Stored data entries

==========

(** * AdoptiPet server: pagination helper and pet recommendations

    A shallow embedding of [utils/pagination__collection.js]
    ([paginateCollection]) and of [petRecommendations.js]
    ([getPetRecommendations], [getAdvancedPetRecommendations]).

    Conventions of the embedding:
    - a JavaScript number that holds an integer is a [Z]; the source's
      numbers are IEEE doubles, which agree with [Z] on the safe-integer
      range, and the 64-bit range limits of the store are not modelled;
    - a score computed by [$divide] is an exact rational ([Q]), where the
      store rounds to a double: no theorem below rests on the order of two
      computed scores, and the scenarios use ages of whole days, whose
      scores are whole numbers in either arithmetic;
    - a JavaScript string is a [string] read as a sequence of code units
      below 256;
    - an awaited store call is a value of the error monad [result]: [Err]
      stands for a rejected promise (a thrown store error);
    - a BSON / JSON document is an ordered association list. *)

From Stdlib Require Import ZArith QArith Lia Ascii.
From stdpp Require Import base option list strings gmap sorting.

Local Open Scope Z_scope.
Local Set Warnings "-register-all".

(** ** Errors of awaited calls *)

Inductive result (A : Type) : Type :=
| Ok (a : A)
| Err (message : string).
Arguments Ok {A} a.
Arguments Err {A} message.

Definition rbind {A B} (r : result A) (k : A -> result B) : result B :=
  match r with
  | Ok a => k a
  | Err m => Err m
  end.

Notation "x <-? r ; k" := (rbind r (fun x => k))
  (at level 100, r at next level, k at level 200, right associativity).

==========

> **Task to complete**:
Only the lines containing the word "message" should be returned from the data above.

> **Response to the exercise**:
| Err (message : string).
Arguments Err {A} message.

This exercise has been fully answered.